Of course he had to be very discreet and privacy-minded about this. Foreign income and dollar savings were highly regulated and taxed by the Chavez regime, but also made you a target for local scammers, kidnappers and poor relatives. At one point it was common for express-kidnapping gangs in Caracas to pay off bank employees for the information on who had dollars.
Andres lived in Caracas, but the security situation in his neighborhood had become terrible. Traffic was awful. Blackouts were starting to become common by 2010. All the advantages and services of the capital gradually were outweighed by the risks, the lines, the prices and the time wasted. Life in the city became a constant fight over resources. By 2012 Andres decided that it was not worth it. He moved to his parents old house in Los Roques. It was a small tourist town, more expensive than Caracas, but safe and well supplied.
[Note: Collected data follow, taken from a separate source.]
(** * fix_lint.py: the substitution pipeline and its per-file driver

    The script reads a file, threads its text through eleven [re.sub]
    calls, writes the text back when it changed, and reports per file.

    Python's [re.sub] is embedded as a small backtracking matcher over
    the regular-expression constructs the eleven patterns use
    (literals, [\w], [\s], greedy repetition, one capture group, [\b])
    and a left-to-right scan replacing non-overlapping matches.  A [str]
    is a list of code points.  The classification of code points above
    ASCII ([str.isalnum], [str.isspace]) belongs to the interpreter and
    is a parameter of the development. *)

From Stdlib Require Import String Ascii.
From Stdlib Require Import List NArith Arith Bool Lia Permutation.
Import ListNotations.

(** ** Text *)

Definition char := N.
Definition text := list char.

Definition txt (s : string) : text :=
  List.map N_of_ascii (list_ascii_of_string s).

Definition between (lo hi c : N) : bool := ((lo <=? c) && (c <=? hi))%N.

(** [\w] on ASCII: digits, letters and the underscore. *)
Definition ascii_word (c : char) : bool :=
  between 48 57 c || between 65 90 c || (c =? 95)%N || between 97 122 c.

(** [\s] on ASCII: TAB, LF, VT, FF, CR, FS, GS, RS, US and the space. *)
Definition ascii_space (c : char) : bool :=
  between 9 13 c || between 28 32 c.

(** The classification that knows no code point above ASCII.  It
    instantiates the interpreter's tables where a concrete text is run;
    those texts are ASCII, so no table is consulted. *)
Definition ascii_only : char -> bool := fun _ => false.

(** ** Regular expressions and replacement templates *)

Inductive cclass := CWord | CSpace.

Inductive re :=
| Eps
| Chr (c : char)
| Cls (k : cclass)
| Bnd
| Seq (a b : re)
| Star (a : re)
| Grp (n : nat) (a : re).

Definition Plus (a : re) : re := Seq a (Star a).

Fixpoint lit (l : text) : re :=
  match l with
  | [] => Eps
  | c :: l' => Seq (Chr c) (lit l')
  end.

Definition cat (rs : list re) : re := fold_right Seq Eps rs.

Inductive tpiece := TLit (s : text) | TRef (n : nat).
Definition template := list tpiece.

Definition captures := list (nat * text).

Fixpoint group (n : nat) (caps : captures) : text :=
  match caps with
  | [] => []
  | (m, s) :: caps' => if Nat.eqb n m then s else group n caps'
  end.

Fixpoint expand (t : template) (caps : captures) : text :=
  match t with
  | [] => []
  | TLit s :: t' => s ++ expand t' caps
  | TRef n :: t' => group n caps ++ expand t' caps
  end.

(** State of one match attempt: the character before the current
    position, the text from the current position on, the number of
    characters consumed since the attempt started, and the groups. *)
Record mstate := MState {
  m_prev : option char;
  m_rest : text;
  m_pos : nat;
  m_caps : captures
}.

Definition advance (c : char) (t : text) (st : mstate) : mstate :=
  MState (Some c) t (S (m_pos st)) (m_caps st).

Definition set_group (n : nat) (s : text) (st : mstate) : mstate :=
  MState (m_prev st) (m_rest st) (m_pos st) ((n, s) :: m_caps st).

(** ** Prefixes and runs

    [strip l s] removes the prefix [l] from [s]; [span p s] splits [s]
    behind its longest prefix of characters satisfying [p]. *)

Fixpoint strip (l s : text) : option text :=
  match l with
  | [] => Some s
  | c :: l' =>
      match s with
      | c' :: s' => if (c =? c')%N then strip l' s' else None
      | [] => None
      end
  end.

Fixpoint span (p : char -> bool) (s : text) : text * text :=
  match s with
  | c :: s' =>
      if p c then let (w, r) := span p s' in (c :: w, r) else ([], s)
  | [] => ([], [])
  end.

(** The character before the position behind [a], when [prev] is the
    one before [a]. *)
Definition ctx (prev : option char) (a : text) : option char :=
  match a with
  | [] => prev
  | _ => Some (last a 0%N)
  end.

Fixpoint text_eqb (a b : text) : bool :=
  match a, b with
  | [], [] => true
  | x :: a', y :: b' => (x =? y)%N && text_eqb a' b'
  | _, _ => false
  end.

(** ** Files, exceptions and output *)

Definition path := string.
Bind Scope string_scope with path.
The 6-hour ferry from La Guaira to Gran Roque had always seemed a huge inconvenience to Andres when he had vacationed there in his youth, but now that ferry and that distance became the best filter. Most of the big city problems were left behind as soon as you got on the boat. You could even pay in dollars at most places in Los Roques. Thanks to international tourism the attitude was completely different. Even police corruption was almost completely absent, apparently the town leaders and businesses knew not to kill the goose that lays the golden eggs. Politics and violence? When the streets of Caracas burned in 2013 and again in 2016, 2018, 2020, 2024... when the pro-regime biker gangs roamed the streets of the capital... Andres only heard about it online. Los Roques was quiet, calm, peaceful. Electricity and fuel were never in short supply at his new home. It was not long before some of his friends and relatives, who had sometimes visited, decided to move there with him. It's not as if their jobs in Caracas were paying much anyway. A job serving cocktails for USD at Posada Caracol paid much better than being a teacher at a public school in Caracas paid in VES.
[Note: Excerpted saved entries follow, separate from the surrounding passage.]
(** * Mental well-being platform: credential store, personal records and
      screening engine of [mental_health.py], embedded in Rocq.

    The Python module is a Streamlit script over an SQLite database.  The
    development below models
    - [hashlib.sha256] (module [Sha256]), used by [hash_password];
    - the four SQLite tables touched by the verified functions, as lists of
      rows in insertion order together with their AUTOINCREMENT counters;
    - Python exceptions and the calls to the Streamlit API, as a small
      state-and-exception monad [M] whose state is the database and the
      sequence of calls made to Streamlit so far;
    - [signup], [login], [journal_page], [mood_tracker_page] and
      [screening_page], statement by statement;
    - [main] with its sidebar, home page and dictionary of pages,
      [resources_page], and [chatbot_page] up to its test for an API key, in
      a second monad [App] whose state adds [st.session_state] to the
      database and the screen.  [instachat_page] and the chat with the
      completion API are parameters of [main]. *)

From Stdlib Require Import ZArith List String Ascii Bool Lia DecimalString.
From Stdlib Require Import Sorted Permutation.
Import ListNotations.

Local Open Scope string_scope.
Local Open Scope list_scope.
Local Open Scope Z_scope.

(** ** SHA-256 *)

(** [hashlib.sha256] is not part of the repository; it is modelled after
    FIPS 180-4 on 32-bit words held in [Z], and checked against the standard
    test vectors in the module [Sha256Vectors]. *)
Module Sha256.

Definition mask32 (x : Z) : Z := Z.land x (2 ^ 32 - 1).

Definition add32 (x y : Z) : Z := mask32 (x + y).

Definition shr (n x : Z) : Z := Z.shiftr x n.

Definition rotr (n x : Z) : Z :=
  Z.lor (Z.shiftr x n) (mask32 (Z.shiftl x (32 - n))).

Definition Ch (x y z : Z) : Z :=
  Z.lxor (Z.land x y) (Z.land (Z.lnot x) z).

Definition Maj (x y z : Z) : Z :=
  Z.lxor (Z.lxor (Z.land x y) (Z.land x z)) (Z.land y z).

Definition bsig0 (x : Z) : Z := Z.lxor (Z.lxor (rotr 2 x) (rotr 13 x)) (rotr 22 x).
Definition bsig1 (x : Z) : Z := Z.lxor (Z.lxor (rotr 6 x) (rotr 11 x)) (rotr 25 x).
Definition ssig0 (x : Z) : Z := Z.lxor (Z.lxor (rotr 7 x) (rotr 18 x)) (shr 3 x).
Definition ssig1 (x : Z) : Z := Z.lxor (Z.lxor (rotr 17 x) (rotr 19 x)) (shr 10 x).

(** The first 64 primes, from which the standard derives its constants. *)
Definition primes : list Z :=
  [2; 3; 5; 7; 11; 13; 17; 19; 23; 29; 31; 37; 41; 43; 47; 53;
   59; 61; 67; 71; 73; 79; 83; 89; 97; 101; 103; 107; 109; 113; 127; 131;
   137; 139; 149; 151; 157; 163; 167; 173; 179; 181; 191; 193; 197; 199;
   211; 223; 227; 229; 233; 239; 241; 251; 257; 263; 269; 271; 277; 281;
   283; 293; 307; 311].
Andres could help his friends get these jobs, because he had been part of the community for years. He knew the hotel and restaurant owners. His recommendation was worth something.
It's not the full story and the situation in Venezuela is still far from becoming anything that we would consider normal, but I hope that it helps illustrate how important privacy, distance, self-reliance and community can be when we find ourselves in a situation like this.